» What is required: Each record is to be transcribed in full and exactly.

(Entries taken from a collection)

(** * The local settings store of the GNS3 GUI ([gns3/local_config.py])

    A shallow embedding of [LocalConfig]: the settings document is a JSON
    object held in memory, read from and written to a file, migrated from
    the pre-1.4 layout and accessed section by section.

    Python dictionaries are finite maps with string keys ([gmap string]),
    Python exceptions are results of type [outcome], and the methods of the
    object thread its fields through a state-and-exception monad [M].
    What the file system answers to a read or to a write is an argument of
    the operation; what reaches the disk is recorded in a journal. *)

From Stdlib Require Import ZArith NArith String Ascii Lia.
From stdpp Require Import base option list strings gmap.

Local Open Scope string_scope.

(** * JSON values

    The values [json.load] produces.  Numbers are the integers: floating
    point numbers are left out of the model. *)

#[warnings="-register-all"] Inductive value :=
  | VNull
  | VBool (b : bool)
  | VInt (n : Z)
  | VStr (s : string)
  | VList (l : list value)
  | VDict (d : gmap string value).

Abbreviation dict := (gmap string value).

Definition is_dict (v : value) : bool :=
  match v with VDict _ => true | _ => false end.

(** Boolean universal quantification over the entries of a map. *)
Definition map_forallb {A} (f : string -> A -> bool) (m : gmap string A) : bool :=
  map_fold (fun k x acc => acc && f k x) true m.

Fixpoint value_size (v : value) : nat :=
  match v with
  | VList l => S (foldr (fun x n => value_size x + n) 0 l)
  | VDict d => S (map_fold (fun _ x n => value_size x + n) 0 d)
  | _ => 1
  end.

(** Python's [==] on JSON values: [True == 1], lists compare element by
    element, dictionaries compare by keys and values whatever the order of
    insertion. *)
Fixpoint py_eq (a b : value) {struct a} : bool :=
  match a, b with
  | VNull, VNull => true
  | VBool x, VBool y => Bool.eqb x y
  | VBool x, VInt n => Z.eqb (Z.b2z x) n
  | VInt n, VBool x => Z.eqb n (Z.b2z x)
  | VInt m, VInt n => Z.eqb m n
  | VStr s, VStr t => String.eqb s t
  | VList l, VList l' =>
      (fix go (l l' : list value) : bool :=
         match l, l' with
         | [], [] => true
         | x :: l, y :: l' => py_eq x y && go l l'
         | _, _ => false
         end) l l'
  | VDict d, VDict d' =>
      Nat.eqb (size d) (size d')
      && map_forallb (fun k x =>
           match d' !! k with Some y => py_eq x y | None => false end) d
  | _, _ => false
  end.

(** * Exceptions *)

Inductive exn := TypeError | ValueError | AttributeError | KeyError | OSError.

Inductive outcome (A : Type) :=
  | Ret (a : A)
  | Raise (e : exn).
Arguments Ret {A} a.
Arguments Raise {A} e.

#[global] Instance outcome_ret : MRet outcome := fun A a => Ret a.
#[global] Instance outcome_bind : MBind outcome := fun A B k m =>
  match m with Ret a => k a | Raise e => Raise e end.

Definition returns {A} (o : outcome A) : Prop := exists a, o = Ret a.

(** * The operations of Python the store applies to JSON values *)

Fixpoint is_prefix (p s : string) : bool :=
  match p, s with
  | EmptyString, _ => true
  | String a p', String b s' => Ascii.eqb a b && is_prefix p' s'
  | String _ _, EmptyString => false
  end.

Fixpoint is_substring (p s : string) : bool :=
  is_prefix p s
  || match s with EmptyString => false | String _ s' => is_substring p s' end.

(** [name not in c]: key membership for a dictionary, element membership
    for a list, substring test for a string; the other values are not
    containers. *)
Definition py_not_in (name : string) (c : value) : outcome bool :=
  match c with
  | VDict d => Ret (negb (bool_decide (is_Some (d !! name))))
  | VList l => Ret (negb (existsb (py_eq (VStr name)) l))
  | VStr s => Ret (negb (is_substring name s))
  | VNull | VBool _ | VInt _ => Raise TypeError
  end.

(** [c[name] = v] with a string for [name]. *)
Definition py_setitem (c : value) (name : string) (v : value) : outcome value :=
  match c with
  | VDict d => Ret (VDict (<[name := v]> d))
  | _ => Raise TypeError
  end.

(** [c[name]] with a string for [name]. *)
Definition py_getitem (c : value) (name : string) : outcome value :=
  match c with
  | VDict d =>
      match d !! name with Some v => Ret v | None => Raise KeyError end
  | _ => Raise TypeError
  end.

(** [c.get(name, dflt)]. *)
Definition py_get (c : value) (name : string) (dflt : value) : outcome value :=
  match c with
  | VDict d => Ret (default dflt (d !! name))
  | _ => Raise AttributeError
  end.

(** [c.update(other)] with a dictionary for [other]. *)
Definition py_update (c : value) (other : dict) : outcome value :=
  match c with
  | VDict d => Ret (VDict (other ∪ d))
  | _ => Raise AttributeError
  end.

(** * Dotted-numeric versions *)

Module Dotted.

(** The dot-separated components of a string, the component being read
    in [cur]. *)
Fixpoint split_dots (cur : string) (s : string) : list string :=
  match s with
  | EmptyString => [cur]
  | String c s' =>
      if Ascii.eqb c "."%char then cur :: split_dots EmptyString s'
      else split_dots (cur ++ String c EmptyString) s'
  end.

Definition digit (c : ascii) : option N :=
  let n := N_of_ascii c in
  if ((48 <=? n) && (n <=? 57))%N then Some (n - 48)%N else None.

(** The number a non-empty string of decimal digits denotes. *)
Fixpoint numeral (acc : N) (s : string) : option N :=
  match s with
  | EmptyString => Some acc
  | String c s' =>
      match digit c with
      | Some d => numeral (10 * acc + d)%N s'
      | None => None
      end
  end.

Definition component (s : string) : option N :=
  match s with EmptyString => None | _ => numeral 0%N s end.

Definition version := option (list N).

(** Modelled from the spec: [pkg_resources.parse_version], which the
    store imports and which is not part of the sources.  The spec says of
    it that versions are ordered dotted-numerically and not lexically: a
    version is the list of the numbers between its dots.  A string that
    is not of this form has no version here. *)
Definition parse_version (s : string) : version :=
  mapM component (split_dots EmptyString s).

(** Numbers are compared from the left; a missing component counts as 0,
    as in [1.4 = 1.4.0]. *)
Fixpoint compare_release (a b : list N) {struct a} : comparison :=
  match a, b with
  | [], _ => if forallb (N.eqb 0) b then Eq else Lt
  | _ :: _, [] => if forallb (N.eqb 0) a then Eq else Gt
  | x :: a', y :: b' =>
      match (x ?= y)%N with
      | Eq => compare_release a' b'
      | c => c
      end
  end.

(** Modelled from the spec: the [<] of the objects [parse_version]
    returns; strings without a version are not below anything. *)
Definition version_lt (a b : version) : bool :=
  match a, b with
  | Some x, Some y =>
      match compare_release x y with Lt => true | _ => false end
  | _, _ => false
  end.

(** The lexical order of strings, for comparison. *)
Fixpoint string_ltb (s t : string) : bool :=
  match s, t with
  | _, EmptyString => false
  | EmptyString, String _ _ => true
  | String a s', String b t' =>
      match (N_of_ascii a ?= N_of_ascii b)%N with
      | Lt => true
      | Gt => false
      | Eq => string_ltb s' t'
      end
  end.

End Dotted.

(** * The store *)

(** What [json.load] returns for the file [_readConfig] opens: an object, a
    string, or null, a boolean or a number.  A file that holds a JSON array
    is not in the model. *)
Inductive scalar := SNull | SBool (b : bool) | SInt (n : Z).

Inductive json :=
  | JObject (config : dict)       (* a JSON object *)
  | JScalar (x : scalar)          (* null, true, false or a number *)
  | JString (s : string).         (* a JSON string *)

Inductive file :=
  | Unreadable                    (* [open] raises OSError *)
  | Garbled (mtime : Z)           (* [json.load] raises ValueError *)
  | Parsed (mtime : Z) (config : json).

» Written solution:
(** * The local settings store of the GNS3 GUI ([gns3/local_config.py])

    A shallow embedding of [LocalConfig]: the settings document is a JSON
    object held in memory, read from and written to a file, migrated from
    the pre-1.4 layout and accessed section by section.

    Python dictionaries are finite maps with string keys ([gmap string]),
    Python exceptions are results of type [outcome], and the methods of the
    object thread its fields through a state-and-exception monad [M].
    What the file system answers to a read or to a write is an argument of
    the operation; what reaches the disk is recorded in a journal. *)

From Stdlib Require Import ZArith NArith String Ascii Lia.
From stdpp Require Import base option list strings gmap.

Local Open Scope string_scope.

(** * JSON values

    The values [json.load] produces.  Numbers are the integers: floating
    point numbers are left out of the model. *)

#[warnings="-register-all"] Inductive value :=
  | VNull
  | VBool (b : bool)
  | VInt (n : Z)
  | VStr (s : string)
  | VList (l : list value)
  | VDict (d : gmap string value).

Abbreviation dict := (gmap string value).

Definition is_dict (v : value) : bool :=
  match v with VDict _ => true | _ => false end.

(** Boolean universal quantification over the entries of a map. *)
Definition map_forallb {A} (f : string -> A -> bool) (m : gmap string A) : bool :=
  map_fold (fun k x acc => acc && f k x) true m.

Fixpoint value_size (v : value) : nat :=
  match v with
  | VList l => S (foldr (fun x n => value_size x + n) 0 l)
  | VDict d => S (map_fold (fun _ x n => value_size x + n) 0 d)
  | _ => 1
  end.

(** Python's [==] on JSON values: [True == 1], lists compare element by
    element, dictionaries compare by keys and values whatever the order of
    insertion. *)
Fixpoint py_eq (a b : value) {struct a} : bool :=
  match a, b with
  | VNull, VNull => true
  | VBool x, VBool y => Bool.eqb x y
  | VBool x, VInt n => Z.eqb (Z.b2z x) n
  | VInt n, VBool x => Z.eqb n (Z.b2z x)
  | VInt m, VInt n => Z.eqb m n
  | VStr s, VStr t => String.eqb s t
  | VList l, VList l' =>
      (fix go (l l' : list value) : bool :=
         match l, l' with
         | [], [] => true
         | x :: l, y :: l' => py_eq x y && go l l'
         | _, _ => false
         end) l l'
  | VDict d, VDict d' =>
      Nat.eqb (size d) (size d')
      && map_forallb (fun k x =>
           match d' !! k with Some y => py_eq x y | None => false end) d
  | _, _ => false
  end.

(** * Exceptions *)

Inductive exn := TypeError | ValueError | AttributeError | KeyError | OSError.

Inductive outcome (A : Type) :=
  | Ret (a : A)
  | Raise (e : exn).
Arguments Ret {A} a.
Arguments Raise {A} e.

#[global] Instance outcome_ret : MRet outcome := fun A a => Ret a.
#[global] Instance outcome_bind : MBind outcome := fun A B k m =>
  match m with Ret a => k a | Raise e => Raise e end.

Definition returns {A} (o : outcome A) : Prop := exists a, o = Ret a.

(** * The operations of Python the store applies to JSON values *)

Fixpoint is_prefix (p s : string) : bool :=
  match p, s with
  | EmptyString, _ => true
  | String a p', String b s' => Ascii.eqb a b && is_prefix p' s'
  | String _ _, EmptyString => false
  end.

Fixpoint is_substring (p s : string) : bool :=
  is_prefix p s
  || match s with EmptyString => false | String _ s' => is_substring p s' end.

(** [name not in c]: key membership for a dictionary, element membership
    for a list, substring test for a string; the other values are not
    containers. *)
Definition py_not_in (name : string) (c : value) : outcome bool :=
  match c with
  | VDict d => Ret (negb (bool_decide (is_Some (d !! name))))
  | VList l => Ret (negb (existsb (py_eq (VStr name)) l))
  | VStr s => Ret (negb (is_substring name s))
  | VNull | VBool _ | VInt _ => Raise TypeError
  end.

(** [c[name] = v] with a string for [name]. *)
Definition py_setitem (c : value) (name : string) (v : value) : outcome value :=
  match c with
  | VDict d => Ret (VDict (<[name := v]> d))
  | _ => Raise TypeError
  end.

(** [c[name]] with a string for [name]. *)
Definition py_getitem (c : value) (name : string) : outcome value :=
  match c with
  | VDict d =>
      match d !! name with Some v => Ret v | None => Raise KeyError end
  | _ => Raise TypeError
  end.

(** [c.get(name, dflt)]. *)
Definition py_get (c : value) (name : string) (dflt : value) : outcome value :=
  match c with
  | VDict d => Ret (default dflt (d !! name))
  | _ => Raise AttributeError
  end.

(** [c.update(other)] with a dictionary for [other]. *)
Definition py_update (c : value) (other : dict) : outcome value :=
  match c with
  | VDict d => Ret (VDict (other ∪ d))
  | _ => Raise AttributeError
  end.

(** * Dotted-numeric versions *)

Module Dotted.

(** The dot-separated components of a string, the component being read
    in [cur]. *)
Fixpoint split_dots (cur : string) (s : string) : list string :=
  match s with
  | EmptyString => [cur]
  | String c s' =>
      if Ascii.eqb c "."%char then cur :: split_dots EmptyString s'
      else split_dots (cur ++ String c EmptyString) s'
  end.

Definition digit (c : ascii) : option N :=
  let n := N_of_ascii c in
  if ((48 <=? n) && (n <=? 57))%N then Some (n - 48)%N else None.

(** The number a non-empty string of decimal digits denotes. *)
Fixpoint numeral (acc : N) (s : string) : option N :=
  match s with
  | EmptyString => Some acc
  | String c s' =>
      match digit c with
      | Some d => numeral (10 * acc + d)%N s'
      | None => None
      end
  end.

Definition component (s : string) : option N :=
  match s with EmptyString => None | _ => numeral 0%N s end.

Definition version := option (list N).

(** Modelled from the spec: [pkg_resources.parse_version], which the
    store imports and which is not part of the sources.  The spec says of
    it that versions are ordered dotted-numerically and not lexically: a
    version is the list of the numbers between its dots.  A string that
    is not of this form has no version here. *)
Definition parse_version (s : string) : version :=
  mapM component (split_dots EmptyString s).

(** Numbers are compared from the left; a missing component counts as 0,
    as in [1.4 = 1.4.0]. *)
Fixpoint compare_release (a b : list N) {struct a} : comparison :=
  match a, b with
  | [], _ => if forallb (N.eqb 0) b then Eq else Lt
  | _ :: _, [] => if forallb (N.eqb 0) a then Eq else Gt
  | x :: a', y :: b' =>
      match (x ?= y)%N with
      | Eq => compare_release a' b'
      | c => c
      end
  end.

(** Modelled from the spec: the [<] of the objects [parse_version]
    returns; strings without a version are not below anything. *)
Definition version_lt (a b : version) : bool :=
  match a, b with
  | Some x, Some y =>
      match compare_release x y with Lt => true | _ => false end
  | _, _ => false
  end.

(** The lexical order of strings, for comparison. *)
Fixpoint string_ltb (s t : string) : bool :=
  match s, t with
  | _, EmptyString => false
  | EmptyString, String _ _ => true
  | String a s', String b t' =>
      match (N_of_ascii a ?= N_of_ascii b)%N with
      | Lt => true
      | Gt => false
      | Eq => string_ltb s' t'
      end
  end.

End Dotted.

(** * The store *)

(** What [json.load] returns for the file [_readConfig] opens: an object, a
    string, or null, a boolean or a number.  A file that holds a JSON array
    is not in the model. *)
Inductive scalar := SNull | SBool (b : bool) | SInt (n : Z).

Inductive json :=
  | JObject (config : dict)       (* a JSON object *)
  | JScalar (x : scalar)          (* null, true, false or a number *)
  | JString (s : string).         (* a JSON string *)

Inductive file :=
  | Unreadable                    (* [open] raises OSError *)
  | Garbled (mtime : Z)           (* [json.load] raises ValueError *)
  | Parsed (mtime : Z) (config : json).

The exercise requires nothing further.